_DESCRIPTION OF THE TASK_.
Repeat each entry below without omitting a single word.

_DATA SUPPLIED_.
★ ★ ★ ★
(* ===== verification/OptionsProps.v ===== *)
(** * Options and the garbage queue *)

From S2P Require Import Prelude Fmt Utf8 Error Image ImageCodec App CountApp Proc Atomic Cache Store World Core Compactor Writer Protocol Invariant Steps StepsCache StepsStore CoreProps Scenario.

(** What [validate] makes of the options before checking them. *)
Definition capped (limit : option Z) (n : Z) : Z := match limit with Some l => Z.min n l | None => n end.

Definition usable (o : Options) : Prop :=
  max_write_attempts o <> 0 /\ 9 <= max_image_bytes o <= ISIZE_MAX
  /\ max_live_entries o <> 0 /\ max_live_entries o <= U32_MAX
  /\ max_snapshot_bytes o <> 0 /\ max_snapshot_bytes o <= ISIZE_MAX.

(** C33. Validated options are usable. [validate] caps the byte budgets to the
    store's object limit, changes nothing else, and accepts exactly the
    options whose budgets are positive, representable and large enough for an
    empty log; every other one is [InvalidOptions]. With accepted options the
    image of an empty log always encodes, so a log can be created. *)
Theorem validate_spec limit o : opts_typed (prefix o) o ->
  let o' := mkOptions (cache_dir o) (cache_policy o) (max_pending_deletes o) (prefix o) (max_write_attempts o)
              (capped limit (max_image_bytes o)) (max_live_entries o) (capped limit (max_snapshot_bytes o)) in
  (usable o' -> validate limit o = Ok o' /\ encode empty (limits o') = Ok (emit None []))
  /\ (~ usable o' -> validate limit o = Err invalid_options).
Proof.
  intros (_ & Hatt & Hlive & Hpend) o'.
  assert (validate limit o = (if
    (max_write_attempts o' =? 0) || (max_image_bytes o' <? 9) || (max_live_entries o' =? 0)
     || (U32_MAX <? max_live_entries o') || (max_snapshot_bytes o' =? 0)
     || (ISIZE_MAX <? max_image_bytes o') || (ISIZE_MAX <? max_snapshot_bytes o') then Err invalid_options else Ok o')) as ->.
  { unfold validate, o', capped. by destruct limit, o. }
  split.
  - intros (Ha & [Hi1 Hi2] & Hl1 & Hl2 & Hs1 & Hs2). destruct (_ || _) eqn:E; [exfalso|split; [done|]].
    + repeat (apply orb_prop in E as [E|E]); zbool; lia.
    + apply (encode_empty (prefix o)). unfold o' in *.
      cbn [max_write_attempts max_image_bytes max_live_entries max_snapshot_bytes] in *.
      split; cbn [prefix max_write_attempts max_image_bytes max_live_entries max_pending_deletes]; done || lia.
  - intros Hno. destruct (_ || _) eqn:E; [done|]. exfalso. apply Hno.
    repeat match goal with H : _ || _ = false |- _ => apply orb_false_elim in H as [? ?] end. zbool.
    unfold usable. lia.
Qed.

Lemma validate_spec_witness :
  exists o, validate (Some 4096) (Options_new ["c"]) = Ok o /\ max_image_bytes o = 4096 /\ max_snapshot_bytes o = 4096.
Proof.
  destruct (validate_spec (Some 4096) (Options_new ["c"]) ltac:(by split_and!)) as [Hok _].
  eexists. split; [apply Hok; by split_and!|]. split; reflexivity.
Defined.

(** The garbage queue is bounded and honest. Queuing an obsolete snapshot
    does exactly one of three things: nothing if it is queued already, count an
    overflow if the queue is full (saturating, and an orphan is left behind),
    or append it; so the queue never holds a key twice, never exceeds
    [max_pending_deletes], never loses or reorders an entry, and an overflow is
    never forgotten. *)
Theorem queue_obsolete_spec `{WalApp} k (self : WalTier) :
  0 <= garbage_overflowed self <= U64_MAX ->
  zlen (garbage self) <= max_pending_deletes (opts (core self)) -> NoDup (garbage self) ->
  let self' := queue_obsolete k self in
  core self' = core self /\ compaction self' = compaction self
  /\ NoDup (garbage self') /\ zlen (garbage self') <= max_pending_deletes (opts (core self))
  /\ garbage self `prefix_of` garbage self'
  /\ garbage_overflowed self <= garbage_overflowed self' <= U64_MAX
  /\ (k ∈ garbage self' \/ (zlen (garbage self) = max_pending_deletes (opts (core self))
        /\ (garbage_overflowed self' = garbage_overflowed self + 1 \/ garbage_overflowed self' = U64_MAX))).
Proof.
  intros Ho Hb Hnd self'. unfold self', queue_obsolete. clear self'. case_bool_decide as Hin.
  { split_and!; try done; try lia. by left. }
  destruct (Z.eqb_spec (zlen (garbage self)) (max_pending_deletes (opts (core self)))) as [Heq|Hne]; cbn.
  - unfold saturating_add. split_and!; [done..|lia|lia|]. right. split; [done|lia].
  - split_and!; [done|done| | | |lia|lia|].
    + apply NoDup_app. split_and!; [done| |apply NoDup_singleton]. intros x Hx Hk.
      apply list_elem_of_singleton in Hk. congruence.
    + rewrite zlen_app. change (zlen [k]) with 1. lia.
    + by eexists.
    + left. set_solver.
Qed.

Lemma queue_obsolete_spec_witness :
  let self := with_garbage ["a"] no_handle in
  garbage (queue_obsolete "b" self) = ["a"; "b"] /\ ["a"] `prefix_of` garbage (queue_obsolete "b" self).
Proof.
  intros self. split; [vm_compute; reflexivity|].
  destruct (queue_obsolete_spec "b" self) as (_ & _ & _ & _ & Hp & _);
    [by split; vm_compute|by vm_compute|apply NoDup_singleton|exact Hp].
Defined.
★ ★ ★ ★
_ANSWER SECTION_.
(* ===== verification/OptionsProps.v ===== *)
(** * Options and the garbage queue *)

From S2P Require Import Prelude Fmt Utf8 Error Image ImageCodec App CountApp Proc Atomic Cache Store World Core Compactor Writer Protocol Invariant Steps StepsCache StepsStore CoreProps Scenario.

(** What [validate] makes of the options before checking them. *)
Definition capped (limit : option Z) (n : Z) : Z := match limit with Some l => Z.min n l | None => n end.

Definition usable (o : Options) : Prop :=
  max_write_attempts o <> 0 /\ 9 <= max_image_bytes o <= ISIZE_MAX
  /\ max_live_entries o <> 0 /\ max_live_entries o <= U32_MAX
  /\ max_snapshot_bytes o <> 0 /\ max_snapshot_bytes o <= ISIZE_MAX.

(** C33. Validated options are usable. [validate] caps the byte budgets to the
    store's object limit, changes nothing else, and accepts exactly the
    options whose budgets are positive, representable and large enough for an
    empty log; every other one is [InvalidOptions]. With accepted options the
    image of an empty log always encodes, so a log can be created. *)
Theorem validate_spec limit o : opts_typed (prefix o) o ->
  let o' := mkOptions (cache_dir o) (cache_policy o) (max_pending_deletes o) (prefix o) (max_write_attempts o)
              (capped limit (max_image_bytes o)) (max_live_entries o) (capped limit (max_snapshot_bytes o)) in
  (usable o' -> validate limit o = Ok o' /\ encode empty (limits o') = Ok (emit None []))
  /\ (~ usable o' -> validate limit o = Err invalid_options).
Proof.
  intros (_ & Hatt & Hlive & Hpend) o'.
  assert (validate limit o = (if
    (max_write_attempts o' =? 0) || (max_image_bytes o' <? 9) || (max_live_entries o' =? 0)
     || (U32_MAX <? max_live_entries o') || (max_snapshot_bytes o' =? 0)
     || (ISIZE_MAX <? max_image_bytes o') || (ISIZE_MAX <? max_snapshot_bytes o') then Err invalid_options else Ok o')) as ->.
  { unfold validate, o', capped. by destruct limit, o. }
  split.
  - intros (Ha & [Hi1 Hi2] & Hl1 & Hl2 & Hs1 & Hs2). destruct (_ || _) eqn:E; [exfalso|split; [done|]].
    + repeat (apply orb_prop in E as [E|E]); zbool; lia.
    + apply (encode_empty (prefix o)). unfold o' in *.
      cbn [max_write_attempts max_image_bytes max_live_entries max_snapshot_bytes] in *.
      split; cbn [prefix max_write_attempts max_image_bytes max_live_entries max_pending_deletes]; done || lia.
  - intros Hno. destruct (_ || _) eqn:E; [done|]. exfalso. apply Hno.
    repeat match goal with H : _ || _ = false |- _ => apply orb_false_elim in H as [? ?] end. zbool.
    unfold usable. lia.
Qed.

Lemma validate_spec_witness :
  exists o, validate (Some 4096) (Options_new ["c"]) = Ok o /\ max_image_bytes o = 4096 /\ max_snapshot_bytes o = 4096.
Proof.
  destruct (validate_spec (Some 4096) (Options_new ["c"]) ltac:(by split_and!)) as [Hok _].
  eexists. split; [apply Hok; by split_and!|]. split; reflexivity.
Defined.

(** The garbage queue is bounded and honest. Queuing an obsolete snapshot
    does exactly one of three things: nothing if it is queued already, count an
    overflow if the queue is full (saturating, and an orphan is left behind),
    or append it; so the queue never holds a key twice, never exceeds
    [max_pending_deletes], never loses or reorders an entry, and an overflow is
    never forgotten. *)
Theorem queue_obsolete_spec `{WalApp} k (self : WalTier) :
  0 <= garbage_overflowed self <= U64_MAX ->
  zlen (garbage self) <= max_pending_deletes (opts (core self)) -> NoDup (garbage self) ->
  let self' := queue_obsolete k self in
  core self' = core self /\ compaction self' = compaction self
  /\ NoDup (garbage self') /\ zlen (garbage self') <= max_pending_deletes (opts (core self))
  /\ garbage self `prefix_of` garbage self'
  /\ garbage_overflowed self <= garbage_overflowed self' <= U64_MAX
  /\ (k ∈ garbage self' \/ (zlen (garbage self) = max_pending_deletes (opts (core self))
        /\ (garbage_overflowed self' = garbage_overflowed self + 1 \/ garbage_overflowed self' = U64_MAX))).
Proof.
  intros Ho Hb Hnd self'. unfold self', queue_obsolete. clear self'. case_bool_decide as Hin.
  { split_and!; try done; try lia. by left. }
  destruct (Z.eqb_spec (zlen (garbage self)) (max_pending_deletes (opts (core self)))) as [Heq|Hne]; cbn.
  - unfold saturating_add. split_and!; [done..|lia|lia|]. right. split; [done|lia].
  - split_and!; [done|done| | | |lia|lia|].
    + apply NoDup_app. split_and!; [done| |apply NoDup_singleton]. intros x Hx Hk.
      apply list_elem_of_singleton in Hk. congruence.
    + rewrite zlen_app. change (zlen [k]) with 1. lia.
    + by eexists.
    + left. set_solver.
Qed.

Lemma queue_obsolete_spec_witness :
  let self := with_garbage ["a"] no_handle in
  garbage (queue_obsolete "b" self) = ["a"; "b"] /\ ["a"] `prefix_of` garbage (queue_obsolete "b" self).
Proof.
  intros self. split; [vm_compute; reflexivity|].
  destruct (queue_obsolete_spec "b" self) as (_ & _ & _ & _ & Hp & _);
    [by split; vm_compute|by vm_compute|apply NoDup_singleton|exact Hp].
Defined.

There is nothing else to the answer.